Work item:
Each line that has the string "issueSimple" must be copied from the records below.

Data records:
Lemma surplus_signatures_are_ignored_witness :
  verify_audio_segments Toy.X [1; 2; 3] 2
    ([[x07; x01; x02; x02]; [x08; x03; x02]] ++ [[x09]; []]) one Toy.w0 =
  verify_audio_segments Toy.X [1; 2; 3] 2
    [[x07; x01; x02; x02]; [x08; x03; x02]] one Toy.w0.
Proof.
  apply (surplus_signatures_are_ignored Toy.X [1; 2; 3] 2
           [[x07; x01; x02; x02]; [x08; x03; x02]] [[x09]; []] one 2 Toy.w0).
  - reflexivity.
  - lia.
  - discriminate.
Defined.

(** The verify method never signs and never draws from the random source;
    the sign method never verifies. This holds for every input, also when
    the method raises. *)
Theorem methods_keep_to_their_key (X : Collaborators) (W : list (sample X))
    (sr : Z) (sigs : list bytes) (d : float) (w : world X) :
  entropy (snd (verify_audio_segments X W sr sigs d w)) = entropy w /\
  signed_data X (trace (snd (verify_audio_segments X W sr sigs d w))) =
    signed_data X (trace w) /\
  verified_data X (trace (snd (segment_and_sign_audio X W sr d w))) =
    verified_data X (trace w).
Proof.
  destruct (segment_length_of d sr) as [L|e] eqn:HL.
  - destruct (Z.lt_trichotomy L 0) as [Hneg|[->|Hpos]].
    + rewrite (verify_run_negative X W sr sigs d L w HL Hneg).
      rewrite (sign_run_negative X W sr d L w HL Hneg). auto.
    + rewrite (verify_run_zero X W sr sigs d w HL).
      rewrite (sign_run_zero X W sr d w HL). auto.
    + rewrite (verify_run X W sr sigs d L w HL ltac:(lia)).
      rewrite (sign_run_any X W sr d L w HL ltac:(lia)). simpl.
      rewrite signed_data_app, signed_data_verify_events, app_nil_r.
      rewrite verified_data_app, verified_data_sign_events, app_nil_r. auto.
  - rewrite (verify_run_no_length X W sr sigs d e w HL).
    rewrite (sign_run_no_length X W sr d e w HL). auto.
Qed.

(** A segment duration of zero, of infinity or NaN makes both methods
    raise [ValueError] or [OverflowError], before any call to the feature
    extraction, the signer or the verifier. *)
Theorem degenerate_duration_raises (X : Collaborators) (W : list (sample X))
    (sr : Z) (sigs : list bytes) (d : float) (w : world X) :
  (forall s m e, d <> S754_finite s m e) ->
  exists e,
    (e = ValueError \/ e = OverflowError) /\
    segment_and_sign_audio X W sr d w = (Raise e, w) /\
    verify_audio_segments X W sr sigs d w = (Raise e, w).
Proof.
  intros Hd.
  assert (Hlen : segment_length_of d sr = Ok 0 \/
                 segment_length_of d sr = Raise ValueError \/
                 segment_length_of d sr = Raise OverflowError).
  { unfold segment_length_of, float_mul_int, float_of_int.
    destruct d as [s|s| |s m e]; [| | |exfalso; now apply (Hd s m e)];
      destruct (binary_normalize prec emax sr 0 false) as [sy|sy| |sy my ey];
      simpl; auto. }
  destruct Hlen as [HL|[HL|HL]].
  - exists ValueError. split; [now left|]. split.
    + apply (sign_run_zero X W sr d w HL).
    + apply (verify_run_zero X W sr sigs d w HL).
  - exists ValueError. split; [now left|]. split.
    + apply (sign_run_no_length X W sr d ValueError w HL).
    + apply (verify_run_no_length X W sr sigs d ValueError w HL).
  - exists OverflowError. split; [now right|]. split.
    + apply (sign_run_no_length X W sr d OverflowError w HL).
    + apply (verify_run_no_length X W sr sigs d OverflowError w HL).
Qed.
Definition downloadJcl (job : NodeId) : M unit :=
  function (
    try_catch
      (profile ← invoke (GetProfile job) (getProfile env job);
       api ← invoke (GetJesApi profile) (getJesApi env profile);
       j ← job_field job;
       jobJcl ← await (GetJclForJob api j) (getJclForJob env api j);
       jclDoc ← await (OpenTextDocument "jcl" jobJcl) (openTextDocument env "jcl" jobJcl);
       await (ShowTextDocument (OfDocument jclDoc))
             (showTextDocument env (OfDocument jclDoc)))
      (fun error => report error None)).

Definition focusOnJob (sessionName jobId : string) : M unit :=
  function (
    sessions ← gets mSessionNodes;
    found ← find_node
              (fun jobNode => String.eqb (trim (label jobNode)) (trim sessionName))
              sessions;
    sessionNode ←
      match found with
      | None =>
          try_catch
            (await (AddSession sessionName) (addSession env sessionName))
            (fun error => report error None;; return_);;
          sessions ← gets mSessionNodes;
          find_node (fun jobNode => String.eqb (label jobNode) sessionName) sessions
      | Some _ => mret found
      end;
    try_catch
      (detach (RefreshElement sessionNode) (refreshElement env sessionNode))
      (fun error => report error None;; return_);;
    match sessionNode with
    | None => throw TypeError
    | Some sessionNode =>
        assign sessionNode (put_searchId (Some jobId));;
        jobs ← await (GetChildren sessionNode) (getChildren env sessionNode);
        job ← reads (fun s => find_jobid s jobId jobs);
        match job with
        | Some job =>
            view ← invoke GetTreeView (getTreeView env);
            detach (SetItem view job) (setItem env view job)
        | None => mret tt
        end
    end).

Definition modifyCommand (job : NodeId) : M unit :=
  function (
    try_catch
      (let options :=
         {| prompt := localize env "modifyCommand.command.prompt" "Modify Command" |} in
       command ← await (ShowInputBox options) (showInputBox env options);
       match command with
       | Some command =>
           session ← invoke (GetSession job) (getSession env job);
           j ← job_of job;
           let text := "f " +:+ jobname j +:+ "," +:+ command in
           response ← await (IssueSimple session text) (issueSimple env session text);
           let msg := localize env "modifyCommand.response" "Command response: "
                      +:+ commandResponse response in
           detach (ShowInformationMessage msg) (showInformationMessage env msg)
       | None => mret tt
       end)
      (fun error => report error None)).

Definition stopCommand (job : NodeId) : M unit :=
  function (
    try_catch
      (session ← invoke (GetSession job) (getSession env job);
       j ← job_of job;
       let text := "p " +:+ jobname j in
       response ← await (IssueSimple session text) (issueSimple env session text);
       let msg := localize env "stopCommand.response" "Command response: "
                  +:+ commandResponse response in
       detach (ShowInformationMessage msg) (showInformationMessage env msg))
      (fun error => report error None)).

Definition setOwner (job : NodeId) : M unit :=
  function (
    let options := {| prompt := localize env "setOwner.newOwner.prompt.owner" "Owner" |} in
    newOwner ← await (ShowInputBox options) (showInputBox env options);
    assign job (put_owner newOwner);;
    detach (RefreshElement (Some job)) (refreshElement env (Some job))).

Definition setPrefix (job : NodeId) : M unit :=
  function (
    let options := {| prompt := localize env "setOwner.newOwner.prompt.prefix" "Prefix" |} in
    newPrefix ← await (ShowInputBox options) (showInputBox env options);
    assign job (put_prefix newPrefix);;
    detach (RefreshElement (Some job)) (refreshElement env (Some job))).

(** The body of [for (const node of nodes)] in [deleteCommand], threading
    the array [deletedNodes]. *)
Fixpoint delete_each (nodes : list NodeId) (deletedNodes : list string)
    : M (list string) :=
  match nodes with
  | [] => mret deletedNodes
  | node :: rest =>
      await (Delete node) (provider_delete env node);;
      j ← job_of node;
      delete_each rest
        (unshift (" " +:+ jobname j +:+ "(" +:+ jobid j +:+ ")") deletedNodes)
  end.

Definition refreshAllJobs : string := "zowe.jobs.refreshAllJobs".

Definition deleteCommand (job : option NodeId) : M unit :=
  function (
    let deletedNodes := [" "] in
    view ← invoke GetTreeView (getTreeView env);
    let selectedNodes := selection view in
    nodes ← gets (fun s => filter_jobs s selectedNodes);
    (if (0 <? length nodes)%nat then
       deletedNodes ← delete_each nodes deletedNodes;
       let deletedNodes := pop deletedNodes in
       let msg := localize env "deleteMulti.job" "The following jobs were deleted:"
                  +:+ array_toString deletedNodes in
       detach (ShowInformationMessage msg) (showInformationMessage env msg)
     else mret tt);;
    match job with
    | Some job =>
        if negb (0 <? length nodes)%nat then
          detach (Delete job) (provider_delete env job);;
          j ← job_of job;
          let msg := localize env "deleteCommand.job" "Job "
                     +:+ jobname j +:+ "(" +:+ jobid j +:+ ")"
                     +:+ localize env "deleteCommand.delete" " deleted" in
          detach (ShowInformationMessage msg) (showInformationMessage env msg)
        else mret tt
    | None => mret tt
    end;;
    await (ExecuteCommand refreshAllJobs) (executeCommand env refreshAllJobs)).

Solution to the problem:
           response ← await (IssueSimple session text) (issueSimple env session text);
       response ← await (IssueSimple session text) (issueSimple env session text);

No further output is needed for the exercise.